OUT OF CONTROL – quite disheartening when you think you are giving T1D your all.
Fortunately, I have not heard those words for LONG while.
Theoretically, this could be almost anything based on what is said and who’s saying it.
The blame game – – being told that I need to “take better care” of myself, or “get better control” of my diabetes. Also, I’ve been told that I must eat too much sugar since I have diabetes (or that my mother must have fed me too much sugar!). I’ve even had doctors who told me that I was “uncontrolled.” This was especially disheartening when I was going through menopause and was looking for help with my fluctuating blood sugars. I felt blamed, like I was doing something wrong, when it was my fluctuating hormones that were the problem.
I think I’ve gone on enough on this subject, but yes, there is a lot of judgement out there. Both from the medical community and the community at large.

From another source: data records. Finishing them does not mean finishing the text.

(** * The write tool of the Cerebras code MCP server (mcp-server-sdk.js)

    A shallow embedding of the server's response sanitizer, diff synthesizer,
    path handling, provider failover and request handler, with the properties
    of its specification stated and settled against it.

    Conventions of the embedding.
    - A JavaScript string is the list of its UTF-16 code units.
    - A value that may be [null] or [undefined] is an [option].
    - The regular expressions of the source are terms of a small syntax,
      run by a backtracking matcher that lists the ways to match in the
      order the ECMAScript matcher tries them.
    - Code that awaits the file system or a provider is a tree of effects
      ([Prog]); [throw], [try]/[catch] and [await] are operations on trees.
    - Diagnostics written with [console.error] are not modelled. *)

From Stdlib Require Import List NArith Bool Ascii Lia Arith.
From Stdlib Require String.
Import String.StringSyntax.
From Stdlib Require Import DecimalN DecimalPos.
Import ListNotations.

Open Scope N_scope.
Open Scope list_scope.

(** ** JavaScript strings *)

Module JS.

Definition char := N.
Definition jsstring := list char.

(** A string literal of the source, with its escapes for newline, tab and
    backslash read as JavaScript reads them.  Used on ASCII literals only. *)
Fixpoint lit (s : String.string) : jsstring :=
  match s with
  | String.EmptyString => []
  | String.String "\"%char (String.String "n"%char r) => 10 :: lit r
  | String.String "\"%char (String.String "t"%char r) => 9 :: lit r
  | String.String "\"%char (String.String "\"%char r) => 92 :: lit r
  | String.String c r => N_of_ascii c :: lit r
  end.

Arguments lit s%_string_scope.

Definition eqb (a b : jsstring) : bool :=
  if list_eq_dec N.eq_dec a b then true else false.

(** [!v] is false exactly for a non-empty string. *)
Definition truthy (v : option jsstring) : bool :=
  match v with
  | Some (_ :: _) => true
  | _ => false
  end.

Fixpoint startsWith (p s : jsstring) : bool :=
  match p, s with
  | [], _ => true
  | a :: p', b :: s' => (a =? b) && startsWith p' s'
  | _ :: _, [] => false
  end.

(** [s.includes(p)] *)
Fixpoint includes (p s : jsstring) : bool :=
  startsWith p s ||
  match s with
  | [] => false
  | _ :: r => includes p r
  end.

(** WhiteSpace and LineTerminator code points, as [String.prototype.trim]
    strips them. *)
Definition isWhiteSpace (c : char) : bool :=
  (c =? 9) || (c =? 10) || (c =? 11) || (c =? 12) || (c =? 13) || (c =? 32)
  || (c =? 160) || (c =? 5760) || ((8192 <=? c) && (c <=? 8202))
  || (c =? 8232) || (c =? 8233) || (c =? 8239) || (c =? 8287)
  || (c =? 12288) || (c =? 65279).

Fixpoint trimStart (s : jsstring) : jsstring :=
  match s with
  | [] => []
  | c :: r => if isWhiteSpace c then trimStart r else s
  end.

Definition trimEnd (s : jsstring) : jsstring := rev (trimStart (rev s)).

Definition trim (s : jsstring) : jsstring := trimEnd (trimStart s).

(** [s.split(sep)] for a separator of one code unit: never empty. *)
Fixpoint split (sep : char) (s : jsstring) : list jsstring :=
  match s with
  | [] => [[]]
  | c :: r =>
      if c =? sep then [] :: split sep r
      else match split sep r with
           | l :: ls => (c :: l) :: ls
           | [] => [[c]]
           end
  end.

(** [a.join(sep)] *)
Fixpoint join (sep : jsstring) (l : list jsstring) : jsstring :=
  match l with
  | [] => []
  | [x] => x
  | x :: r => x ++ sep ++ join sep r
  end.

Definition NL : char := 10.

(** Number to string, for the non-negative integers below 2^53 that the
    program prints (line counts, line numbers, status codes). *)
Fixpoint digitsOfUint (d : Decimal.uint) : jsstring :=
  match d with
  | Decimal.Nil => []
  | Decimal.D0 r => 48 :: digitsOfUint r
  | Decimal.D1 r => 49 :: digitsOfUint r
  | Decimal.D2 r => 50 :: digitsOfUint r
  | Decimal.D3 r => 51 :: digitsOfUint r
  | Decimal.D4 r => 52 :: digitsOfUint r
  | Decimal.D5 r => 53 :: digitsOfUint r
  | Decimal.D6 r => 54 :: digitsOfUint r
  | Decimal.D7 r => 55 :: digitsOfUint r
  | Decimal.D8 r => 56 :: digitsOfUint r
  | Decimal.D9 r => 57 :: digitsOfUint r
  end.

Definition toString (n : N) : jsstring := digitsOfUint (N.to_uint n).

Definition isDigit (c : char) : bool := (48 <=? c) && (c <=? 57).

(** [parseInt] on a run of decimal digits (all the program applies it to). *)
Definition parseStep (acc : N) (c : char) : N := 10 * acc + (c - 48).

Definition parseInt (s : jsstring) : N := fold_left parseStep s 0.

(** The largest integer up to which additions on JavaScript numbers are
    exact; the model computes in [N] and is the program's arithmetic only
    within this bound. *)
Definition MAX_SAFE_INTEGER : N := 2 ^ 53 - 1.

Definition isAsciiLetter (c : char) : bool :=
  ((65 <=? c) && (c <=? 90)) || ((97 <=? c) && (c <=? 122)).

(** [toLowerCase], exact on ASCII; other code units are kept as they are. *)
Definition toLowerCase (s : jsstring) : jsstring :=
  map (fun c => if (65 <=? c) && (c <=? 90) then c + 32 else c) s.

(** The replacement text of [s.replace(pattern, replacement)] for a string
    pattern (no capture groups): [$$], [$&], [$`] and [$'] are expanded. *)
Fixpoint getSubstitution (matched before after replacement : jsstring) : jsstring :=
  match replacement with
  | [] => []
  | 36 :: 36 :: r => 36 :: getSubstitution matched before after r
  | 36 :: 38 :: r => matched ++ getSubstitution matched before after r
  | 36 :: 96 :: r => before ++ getSubstitution matched before after r
  | 36 :: 39 :: r => after ++ getSubstitution matched before after r
  | c :: r => c :: getSubstitution matched before after r
  end.

(** [s.replace(pattern, replacement)] for a string pattern: the first
    occurrence is replaced.  [before] is what was passed over so far. *)
Fixpoint replaceString (pattern replacement before s : jsstring) : jsstring :=
  if startsWith pattern s then
    let after := skipn (length pattern) s in
    before ++ getSubstitution pattern before after replacement ++ after
  else
    match s with
    | [] => before
    | c :: r => replaceString pattern replacement (before ++ [c]) r
    end.

End JS.

Import JS.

I hate being called “a diabetic” or “diabetic”. I am a highly intelligent, educated and fully integrated person who has diabetes. The name of the disease I live with is called diabetes. Do you call a person who lives with cancer in their body ” a canceretic?”
Control / Uncontrolled
Compliant / Noncompliant
(Management can get to me sometimes if I’m feeling especially vulnerable.)
When a certain someone sees me eating a piece of usually chocolate, but can be any small treat: “Does your doctor know you’re eating that?”
When anyone mentions what I’m eating (in any context and any words).
There are a thousand and one messages and words related to food and food choices that make me feel judged.
“Diabetic,” ” with diabetes”, none of it bothers me. If someone were to dare to judge I dare them to keep up.
I’m so lucky the the only part if me is an organ weighing less than 1/2 a pound. The rest is kicked by butt, I’m having a ball with life. Not always easy but maybe things shouldn’t always be?
I do not like the word, “diabetic”. I feel it is a huge label that defines one via an illness. I may be unique in this view- I’m still in the closet about having T1. I faced and have faced some serious feelings of being different and judged as a child w T1 when my mom felt for safety reasons many needed to know that I had T1. I didnt like special / different attention based on a diagnosis. I wanted to fit in. Most conversations by someone who doesn’t have T1 and voice anything potentially less than offend me.
In control, not supposed to eat that, can you eat that?, that sort of thing.
I do NOT like the term type 1 and type 2. I’ve been told I could turn it around and heal it if I lose weight (I’m 130 lbs) and eat right (I do)
I’ve been told I shouldn’t be so affected and sick w diabetes. Type 1 and 2 should not both be called diabetic!
are you supposed to have that
“These numbers look good, if they are real.”
In response to BG readings all written in same pen color in old school log book.